# meltdown tactics and support



## Reid

So talking with some other mums on another thread about our kids meltdowns and different tactics we all use to calm them down 
Though it would be really useful to share all ideas here on what you find works for your child so please share &#128522;

*my son's 4 and is speech delayed. His tantrums come from mostly not being able to communicate. 1 sure trigger is bringing him in the house he loves being outside running round and when it's time to go in he gets upset which turns into anger and frustration. My hope is that if I have this little box at the bottom of the stairs when we go in it will work as a distraction x


----------



## Reid

PresqueVu had a fantastic idea she suggested on another thread which I think could help a lot of mums and dads out 
A calm down box or bag which she put a mix of sensory toys in 
I'm just on amazon ordering some things to try this with my son 
His meltdown is normally triggered when we bring him in the house crying screaming running round throwing things which can last 30 odd mins I'm sure you all no the deal lol
Some pictures to follow of sensory toys you could use in you can box x


----------



## Reid

This is what I just ordered to put in my son's calm box poundshop has some good tubs with a lid and handle which I'll use

Some brilliant buys on amazon for this x


----------



## Reid

Something I use just now which has really helped us establish a steady sleeping pattern is some relaxation music and for a good few months now my lo was been going to be at 9 and sleeping till 8 the next morning x


----------



## Reid

Some better pictures of what I've ordered for his calm down box x


----------



## MummyMana

I usually try to keep her safe and wait it out, I've tried so many different things... Although since she's been able to say "noise" and put her hands on her ears we haven't had as many meltdowns :)


----------



## PresqueVu

Hey thanks for posting this :flower:

I read about a calm down box in one of rather a lot of articles I've read, and adapted it - it works quite well it allowing them a bit more freedom in learning when they are getting cross and how to calm themselves down. So it's more a preventative thing, or at least has been for my boy.

Sand timers, glitter sticks and soft tactile things work well - anything that lights up, or vibrates. A couple are cat toys :haha:

Music is a great idea! Have some large noise reducing headphones for the (long) walk home - as sometime at the end of a school day he doesn't have any energy left to talk to me.

We also have, a few times, had to make use of the 'screaming tree' which is essentially the first place it's safe and grassy that he can just lay down and cry, and kick, and scream without actually hurting himself or me. If I can only get him there.

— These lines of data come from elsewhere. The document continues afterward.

(* ===== verification/Alarms.v ===== *)
(** * Alarms ([jinnd-wasm/src/alarms.rs], [alarms/table.rs])

    One lock owns which alarms are live, and a wake's ledger row is appended
    under it. Arming, cancelling and the timer tasks interleave between any two
    of their critical sections; a timer may fire at any moment. *)

From stdpp Require Import base gmap sets list strings pretty relations.
From S2P Require Import Prelude Api Entries Paths Broker.

Inductive AlarmSpec := At (instant : Z) | Every (period : Z).

Definition alarm_label (s : AlarmSpec) : string :=
  match s with
  | At instant => "alarm at " +:+ pretty instant
  | Every period => "alarm every " +:+ pretty period +:+ "ms"
  end.

(** The resolution floor of a request. *)
Definition validate (s : AlarmSpec) (floor_ms : Z) : result () KernelError :=
  match s with
  | Every period =>
      if decide (period < floor_ms)%Z then
        Err (refusal EffectFailed ("alarm period " +:+ pretty period +:+ "ms is finer than the granted floor " +:+
          pretty floor_ms +:+ "ms"))
      else Ok ()
  | At _ => Ok ()
  end.

(** ** The table ([AlarmTable]) *)

(** A row holds the timer task once it is known. *)
Record AlarmTable := MkAlarmTable { next : Z; rows : gmap Z (option nat) }.

Definition new_alarms : AlarmTable := MkAlarmTable 0 ∅.

Definition mint (t : AlarmTable) : Z * AlarmTable :=
  let id := (next t + 1)%Z in (id, MkAlarmTable id (<[id := None]> (rows t))).

Definition install (id : Z) (handle : nat) (t : AlarmTable) : bool * AlarmTable :=
  match rows t !! id with
  | Some _ => (true, MkAlarmTable (next t) (<[id := Some handle]> (rows t)))
  | None => (false, t)
  end.
(** Peer 1 is the seat's; peer 2 provides the file contract. *)
Definition peers_of : @Broker nat nat :=
  (Broker.provide 2 "jinn:fs" 100
    (grant_root 1 "kv" (grant_root 2 "jinn:fs" (register_peer None (register_peer (Some f) new_broker).2).2))).2.

Definition empty : @Lane nat nat :=
  MkLane peers_of new_table (Alarms.MkWorld new_alarms [] [] []) new_slot ∅ [] [].

Definition written (n : Z) : HostRecord := MkHost "jinn:fs" ("write " +:+ pretty n) n.
Definition said : Registration := RListen (MkListen "chat" 3 None None).
Definition first_seat : list Registration := [REffect "timer" 5; RProvision "kv"; said; RHost (written 10)].

(** A replacement landed over the tombstones of nothing. *)
Definition landed : @Lane nat nat := land true 0 true true 1 first_seat f 1 0 empty.

Definition the_seat : @SeatState nat := default (MkSeat 0 []) (current (lane_slot landed)).

Definition closed : result () KernelError * @Lane nat nat := retire undone gone the_seat 1 (Some f) landed.

Lemma retiring_withdraws_the_whole_contribution_witness :
  ran (drop 1 (acts closed.2)) = [ByHost (written 10); ByGuest 1 5] /\ listeners (lane_topics closed.2) = [] /\
  labels (drop 1 (trail closed.2)) =
    [Some (inl "write 10"); Some (inl "listen chat"); Some (inr "kv"); Some (inl "timer")]%string.
Proof.
  assert (NoDup (map listener_id (listeners (lane_topics landed)))) as Hnd
    by (vm_compute; apply NoDup_singleton).
  pose proof (retiring_withdraws_the_whole_contribution undone gone the_seat 1 (Some f) landed Hnd) as H.
  destruct (retire undone gone the_seat 1 (Some f) landed) as [answer l'] eqn:Hr.
  destruct H as ((new & Hacts & Hran & _) & Hls & _ & Htr).
  assert (closed.2 = l') as -> by (unfold closed; by rewrite Hr).
  split_and!.
  - rewrite Hacts. replace (acts landed) with [@WentLive nat 1] by (by vm_compute).
    change (ran (new ++ [Disposed (instance the_seat)]) = [ByHost (written 10); ByGuest 1 5]).
    rewrite ran_app, Hran. by vm_compute.
  - rewrite Hls. by vm_compute.
  - destruct (Htr f eq_refl) as (rows & Hrows & Hlab).
    { assert (registrations the_seat = [REffect "timer" 5; RProvision "kv"; RListen (MkListen "chat" 3 (Some 1%Z) None);
        RHost (written 10)]) as -> by (vm_compute; reflexivity).
      split.
      - intros x Hx. apply list_elem_of_singleton in Hx as ->. exists 1%Z, (MkListener 1 "chat" 0 3 (Some f) None (Live 1) None).
        split_and!; [reflexivity|vm_compute; by left|reflexivity|reflexivity].
      - intros x Hx. by apply not_elem_of_nil in Hx.
      - intros c Hc. apply list_elem_of_singleton in Hc as ->. vm_compute; reflexivity.
      - apply NoDup_singleton.
      - apply NoDup_nil_2.
      - apply NoDup_singleton.
      - apply NoDup_singleton. }
    rewrite Hrows. transitivity (labels rows); [f_equal; apply drop_app_length'; vm_compute; reflexivity|].
    rewrite Hlab. by vm_compute.
Defined.

(** Two incarnations and three world effects, withdrawn last first. *)
Definition extended : @Lane nat nat := with_slot (extend [RHost (written 11)] (lane_slot landed)).2 landed.
Definition suspended : @Lane nat nat := suspend_entry gone e 1 1 (Some f) extended.
Definition again : @Lane nat nat := land true 0 true true 2 [said; RHost (written 12)] f 1 0 suspended.

Definition swapped : @Lane nat nat := (commit_staged true 0 3 [said; RHost (written 13)] 1 (Some f) 0 again).2.
Definition displaced_seat : SeatState := default the_seat (current (lane_slot again)).
Definition count_answer (answer : Bytes) : result Z KernelError :=
  let? count := read_u32 "count answer" answer in Ok count.1.

Definition decode_body_request (payload : Bytes) : result (string * string * Bytes) KernelError :=
  let what := "net request"%string in
  let? method := read_text what payload in
  let? url := read_text what method.2 in
  Ok (method.1, url.1, url.2).

Definition decode_request (payload : Bytes) :
    result (string * string * list (string * string) * Bytes) KernelError :=
  let what := "net request"%string in
  let? count := read_u32 what payload in
  let? method := read_text what count.2 in
  let? url := read_text what method.2 in
  let? headers := many (read_pair what) (Z.to_nat count.1) url.2 in
  Ok (method.1, url.1, headers.1, headers.2).

(** A status that is no [u16] reads as its largest. *)
Definition decode_response (answer : Bytes) : result (Z * list (string * string) * Bytes) KernelError :=
  let what := "net response"%string in
  let? status := read_u32 what answer in
  let? count := read_u32 what status.2 in
  let? headers := many (read_pair what) (Z.to_nat count.1) count.2 in
  Ok (Z.min status.1 (2 ^ 16 - 1), headers.1, headers.2).
End Decoding.

(** ** The file provider's codec ([hostfs/wire.rs]) *)

Record FileMeta := MkMeta { meta_path : string; size : Z; modified_ms : Z; is_dir : bool }.

#[export] Instance FileMeta_eq_dec : EqDecision FileMeta.
Proof. solve_decision. Defined.

Definition encode_meta (m : FileMeta) : Bytes :=
  put_text (meta_path m) ++ le_bytes 8 (size m) ++ le_bytes 8 (modified_ms m) ++ [if is_dir m then 1 else 0]%Z.
(* ===== verification/Handles.v ===== *)
(** * Handle tables ([jinnd-wasm/src/hostbase.rs])

    The core a provider that mints handles shares: rows keyed by handle and
    owned by the peer they were minted for, the broker's word on who calls and
    under what authority, and the refusal of another peer's handle. *)

From stdpp Require Import base gmap sets list strings pretty.
From S2P Require Import Prelude Api Grants Broker.

(** ** What a provider asks of the broker *)

(** The two questions, for whoever keeps the broker: a provider holds it
    weakly. *)
Class Callers := {
  caller_fiber : PeerId -> option FiberId;
  caller_policy : PeerId -> string -> option GrantScope;
}.

(** The broker's answers; none when it is gone or was never attached. *)
Definition callers_of {Callable Target} (broker : option (@Broker Callable Target)) : Callers := {|
  caller_fiber := fun peer => b ← broker; attribution peer b;
  caller_policy := fun peer contract => b ← broker; policy peer contract b;
|}.

(** ** The table *)

(** [trait Owned]. *)
Class Owned (T : Type) := owner_of : T -> PeerId.

Abbreviation Rows := (list (LedgerEventKind * option FiberId)).

Section Provider.
Context {T : Type} `{Owned T} `{Callers}.

Record ProviderCore := MkCore { sink : Rows; contract : string; table : gmap Z T; next_handle : Z }.

Definition new_core (contract : string) : ProviderCore := MkCore [] contract ∅ 0.

Definition record_row (kind : LedgerEventKind) (fiber : option FiberId) (c : ProviderCore) : ProviderCore :=
  MkCore (sink c ++ [(kind, fiber)]) (contract c) (table c) (next_handle c).

Definition attribution_of (caller : PeerId) : option FiberId := caller_fiber caller.

Definition policy_of (caller : PeerId) (c : ProviderCore) : option GrantScope := caller_policy caller (contract c).

Definition refuse (caller : PeerId) (reason : RefusalReason) (text : string) (c : ProviderCore) :
    KernelError * ProviderCore :=
  (refusal EffectFailed text,
   record_row (GrantRefused (contract c) reason (Some text)) (attribution_of caller) c).

(** [fetch_add(1) + 1]; [fetch_max]. *)
Definition mint_handle (c : ProviderCore) : Z * ProviderCore :=
  ((next_handle c + 1)%Z, MkCore (sink c) (contract c) (table c) ((next_handle c + 1) mod 2 ^ 64)%Z).

Definition seed (floor : Z) (c : ProviderCore) : ProviderCore :=
  MkCore (sink c) (contract c) (table c) (Z.max (next_handle c) floor).

Definition insert_row (handle : Z) (row : T) (c : ProviderCore) : ProviderCore :=
  MkCore (sink c) (contract c) (<[handle := row]> (table c)) (next_handle c).

Definition remove_row (handle : Z) (c : ProviderCore) : option T * ProviderCore :=
  (table c !! handle, MkCore (sink c) (contract c) (delete handle (table c)) (next_handle c)).

Definition held_rows (c : ProviderCore) : nat := size (table c).

Definition foreign_text (handle : Z) (c : ProviderCore) : string :=
  contract c +:+ " handle " +:+ pretty handle +:+ " is not the caller's".

Definition unknown_handle (handle : Z) (c : ProviderCore) : KernelError :=
  refusal NotFound ("unknown " +:+ contract c +:+ " handle " +:+ pretty handle).

(** [ProviderCore::row]. *)
Definition row_for (caller : PeerId) (handle : Z) (c : ProviderCore) : result T KernelError * ProviderCore :=
  match table c !! handle with
  | Some row =>
      if decide (owner_of row = caller) then (Ok row, c)
      else let '(error, c) := refuse caller ForeignHandle (foreign_text handle c) c in (Err error, c)
  | None => (Err (unknown_handle handle c), c)
  end.

(** ** What a lookup comes to *)

(** A handle answers its owner's row and nothing else: another peer's use is
    one row on the record, an unknown handle none. *)
Lemma row_for_cases caller handle c :
  match row_for caller handle c with
  | (Ok row, c') => table c !! handle = Some row /\ owner_of row = caller /\ c' = c
  | (Err error, c') =>
      (table c !! handle = None /\ code error = NotFound /\ c' = c) \/
      exists row, table c !! handle = Some row /\ owner_of row <> caller /\
        c' = record_row (GrantRefused (contract c) ForeignHandle (Some (foreign_text handle c)))
               (caller_fiber caller) c
  end.
Proof.
  unfold row_for. destruct (table c !! handle) as [row|]; [|by left].
  destruct (decide (owner_of row = caller)); [done|]. cbn. right. by exists row.
Qed.
End Provider.

Arguments ProviderCore : clear implicits.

The ultimate best thing I've been trying to learn is a thicker skin. Some people are judgemental, and a lot don't understand. *Their opinions do not matter*. We do what we have to, to keep ours kids safe and they can't help it when it gets too much for them! :flower:


----------



## Thurinius

Do any of you have any tips re obsessions? I mean the fixations on certain things in my sons case going to bed involves taking his pants off in exactly the same place (or else meltdown), then a very lengthy pajama choosing process (which I can interrupt otherwise meltdown), then he has to get his pajamas on whilst sitting on the chair (otherwise meltdown), then into bed and he has to decide on how many kisses each teddy gets (if I give them more or less then Meltdown) and then 'his medicine' basically a bit of water in a syringe, then he gets into bed but the minute I turn he has to get out of bed and sit on the chair for some reason. I leave him at this point.
There are other fixations too on moving books about in the lounge, to lights going on at the same time each day even thought it's light in the evenings now.

Do you guys go along with these things or do you try and break them?
Some of them he has let go, at one point he had to carry a blueberry around with him at all times


----------



## Reid

PresqueVu said:


> Hey thanks for posting this :flower:
> 
> I read about a calm down box in one of rather a lot of articles I've read, and adapted it - it works quite well it allowing them a bit more freedom in learning when they are getting cross and how to calm themselves down. So it's more a preventative thing, or at least has been for my boy.
> 
> Sand timers, glitter sticks and soft tactile things work well - anything that lights up, or vibrates. A couple are cat toys :haha:
> 
> Music is a great idea! Have some large noise reducing headphones for the (long) walk home - as sometime at the end of a school day he doesn't have any energy left to talk to me.
> 
> We also have, a few times, had to make use of the 'screaming tree' which is essentially the first place it's safe and grassy that he can just lay down and cry, and kick, and scream without actually hurting himself or me. If I can only get him there.
> 
> The ultimate best thing I've been trying to learn is a thicker skin. Some people are judgemental, and a lot don't understand. *Their opinions do not matter*. We do what we have to, to keep ours kids safe and they can't help it when it gets too much for them! :flower:

I noticed on ebay they sell made up calm down bags with these sort of things in them. I'm hoping this will help him it's really only when I bring him in the house he kicks off he loves being outdoors and because he's speech delayed it's his only way of telling me he's not happy about it so I understand it so if he knows he can go in and get this fun box I'm hoping it will calm him. 
Xx


----------



## Reid

Thurinius said:


> Do any of you have any tips re obsessions? I mean the fixations on certain things in my sons case going to bed involves taking his pants off in exactly the same place (or else meltdown), then a very lengthy pajama choosing process (which I can interrupt otherwise meltdown), then he has to get his pajamas on whilst sitting on the chair (otherwise meltdown), then into bed and he has to decide on how many kisses each teddy gets (if I give them more or less then Meltdown) and then 'his medicine' basically a bit of water in a syringe, then he gets into bed but the minute I turn he has to get out of bed and sit on the chair for some reason. I leave him at this point.
> There are other fixations too on moving books about in the lounge, to lights going on at the same time each day even thought it's light in the evenings now.
> 
> Do you guys go along with these things or do you try and break them?
> Some of them he has let go, at one point he had to carry a blueberry around with him at all times

I don't have any experience with this kind of thing at all but I guess If it wasn't harmful in any way I'd just roll with it xx


----------



## sequeena

Great thread. Honestly most of the time I panic and think fuck what do I do!!!! I generally take him to a quiet corner and let him calm himself down with his dummy. I have found vocalising his feelings can help but it's a bit hit and miss. I think because he doesn't understand what I am saying.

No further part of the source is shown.